Calling all aspiring spooks. Robert Hannigan, director of Britain’s security and intelligence organisation GCHQ, has included a rather tantalising puzzle with his Christmas card this year. He hopes that it will exercise your grey cells over the holiday period.

If you can solve the puzzle, along with the others that it will lead to, you can email the solution to GCHQ (the Government communications headquarters) before January 31. A winner will be drawn from all the correct answers – and doubtless be named to much fanfare.

So what do you need to do to be in with a chance?

The puzzle requires that you shade in squares on the 25x25 grid shown above. But which ones? Well, a few of the “black” squares have been completed for you, but most you will have to do yourself. By way of a clue, each row and cell has a sequence of numbers attached to it. The numbers represent a sequence of shaded cells, that need to separated from each other by at least one blank cell. For example, the row marked “7 3 1 1 7” should contain a sequence of seven shaded cells, followed by at least one blank cell, then three shaded cells, followed by at least one blank cell – and so on. The problem is made trickier because each horizontal row intersects a vertical column, each with its own sequence code.

## Paper and pen

So how do you reach the solution? One way of cracking it is to resort to old-fashioned paper and pen. Just sit down, put on your thinking cap and try to reason it out.

It is not that difficult to get started. In fact, it is already started, and it is easy to fill in a few more squares. Take a look at row 22 on the horizontal axis – the one that has the sequence “1 3 1 3 10 2”. These numbers add up to 20 and as there are six blocks, you need at least five blank squares to separate them. As we only have 25 squares in the row, this pattern can only fit in one way – the first square in the row has to be shaded, and the rest just follow, with only one blank square between each run of shaded squares.

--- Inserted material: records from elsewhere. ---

Lemma clear_frame_witness :
  clear_text_box (after [Edit "name_entry" "Ada"; Click "greet_button"])
  = Ok (after [Edit "name_entry" "Ada"; Click "greet_button";
               Click "clear_button"]) ∧
  entry_content "name_entry"
    (after [Edit "name_entry" "Ada"; Click "greet_button"; Click "clear_button"])
  = Some "Ada" ∧
  label_text "result_label"
    (after [Edit "name_entry" "Ada"; Click "greet_button"; Click "clear_button"])
  = Some "Hello, Ada! Welcome to HCI.".
Proof.
  assert (H : clear_text_box
                (after [Edit "name_entry" "Ada"; Click "greet_button"])
              = Ok (after [Edit "name_entry" "Ada"; Click "greet_button";
                           Click "clear_button"]))
    by (vm_compute; reflexivity).
  split; [exact H|].
  destruct (clear_frame _ _ H) as (He & Hl & _ & _).
  split.
  - rewrite He. vm_compute; reflexivity.
  - rewrite Hl. vm_compute; reflexivity.
Defined.

(** ** Idempotence of the clear handler *)

(** C5: calling [clear_text_box] twice in a row ends in the same state
    of the whole application as calling it once; where [info_text_box]
    exists both calls return and the widget holds "Text cleared!". *)
Theorem clear_idempotent :
  (∀ w, clear_text_box w ≫= clear_text_box = clear_text_box w) ∧
  (∀ w, is_Some (text_content "info_text_box" w) →
        ∃ w1, clear_text_box w = Ok w1 ∧
              clear_text_box w1 = Ok w1 ∧
              text_content "info_text_box" w1 = Some "Text cleared!").
Proof.
  assert (G : ∀ w w1, clear_text_box w = Ok w1 → clear_text_box w1 = Ok w1).
  { intros w w1 H.
    apply clear_text_box_inv in H as (m & h & wd & c & Ht & ->).
    erewrite clear_text_box_eq
      by (rewrite globals_update, decide_True by done; reflexivity).
    by rewrite update_update. }
  split.
  - intros w. destruct (clear_text_box w) as [w1|e] eqn:H; [|reflexivity].
    cbn [mbind result_bind]. by apply (G w).
  - intros w [c Ht].
    destruct (clear_text_box_content w c Ht) as (w1 & H1 & Hc).
    exists w1. split; [done|]. split; [by apply (G w)|done].
Qed.

Lemma clear_idempotent_witness :
  is_Some (text_content "info_text_box" initial) ∧
  ∃ w1, clear_text_box initial = Ok w1 ∧
        clear_text_box w1 = Ok w1 ∧
        text_content "info_text_box" w1 = Some "Text cleared!".
Proof.
  assert (Ht : is_Some (text_content "info_text_box" initial))
    by (eexists; vm_compute; reflexivity).
  split; [exact Ht|].
  exact (proj2 clear_idempotent initial Ht).
Defined.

Are there any others like this? Column seven (“7 1 1 1 1 1 7”) sums up to 19. As we have seven numbers we need at six least separators. This also adds up to 25, so this row is easy to complete, too. The figure below shows the grid once we have filled in row 22 and column seven (the blank squares are marked in yellow).

Any others where the row or column is also easy to complete? Yes, but I’ll leave it to you to find them.

Once you have completed the “easy” rows/columns, you then need to start looking for other ways of completing the remaining rows and columns, or even reasoning about individual cells. In many ways, it is like completing a Sudoku puzzle. You should find that you never have to guess, but perhaps using a pencil and having a rubber to hand might be a good idea.

One more hint, colour in the blank squares, too – just use a different shade. This might sound obvious but leaving a square blank, once you have determined that it “must” be blank, might mean that it gets mistakenly shaded later. You can see in the figure above that I’ve have coloured the blank squares yellow, so we know that we should not make them black later.

## Getting mathematical

If you don’t want to exercise the brain, you can get a computer to do it for you.

Jean Francois Puget presents one such – **SPOILER ALERT: the next link reveals the solution** – methodology, which is based on mixed integer programming.

You define the problem using variables, zeroes for white cells and ones for black cells. You next define constraints. For example, each row/column has to have the correct sequence of blacks cells in each row/column, separated by at least one white cell. You also need to define an objective function. This is usually something you are trying to minimise (for example, waste) or maximise (for example, profit). In the case of this puzzle, there is nothing to minimise or maximise, as once we have a valid solution we cannot improve on it.

Once we have defined the variables, constraints and objection function, we can hand it over to one of the many solvers that are available online and it will return the solution.

The downside of mathematical approaches to complex problems is that there may be a solution, but it could take millions of years to find it. Fortunately, this puzzle can be solved quickly.

## Other approaches

If you don’t fancy either of the above two approaches, there are many other options. In a previous article we discussed how ants could be used to solve chess puzzles. So if ants can play chess, they could certainly solve the GCHQ puzzle.

Whether it is worth the effort to develop the computer model required, however, is open to debate. The same could also be argued for the many other meta-heuristic approaches. Almost any of them could solve this puzzle, but is it worth the development effort?

The puzzle has generated a lot of media interest and many people are trying to solve it. As we have shown above, there are already solutions on the internet and there is even more information about the subsequent puzzles on Reddit. That does seem to go against the spirit of the puzzle, however, and the spirit of the season. Why not just print the grid, get out a pen and exercise the grey matter sometime over the festive period? You may even win the honest way.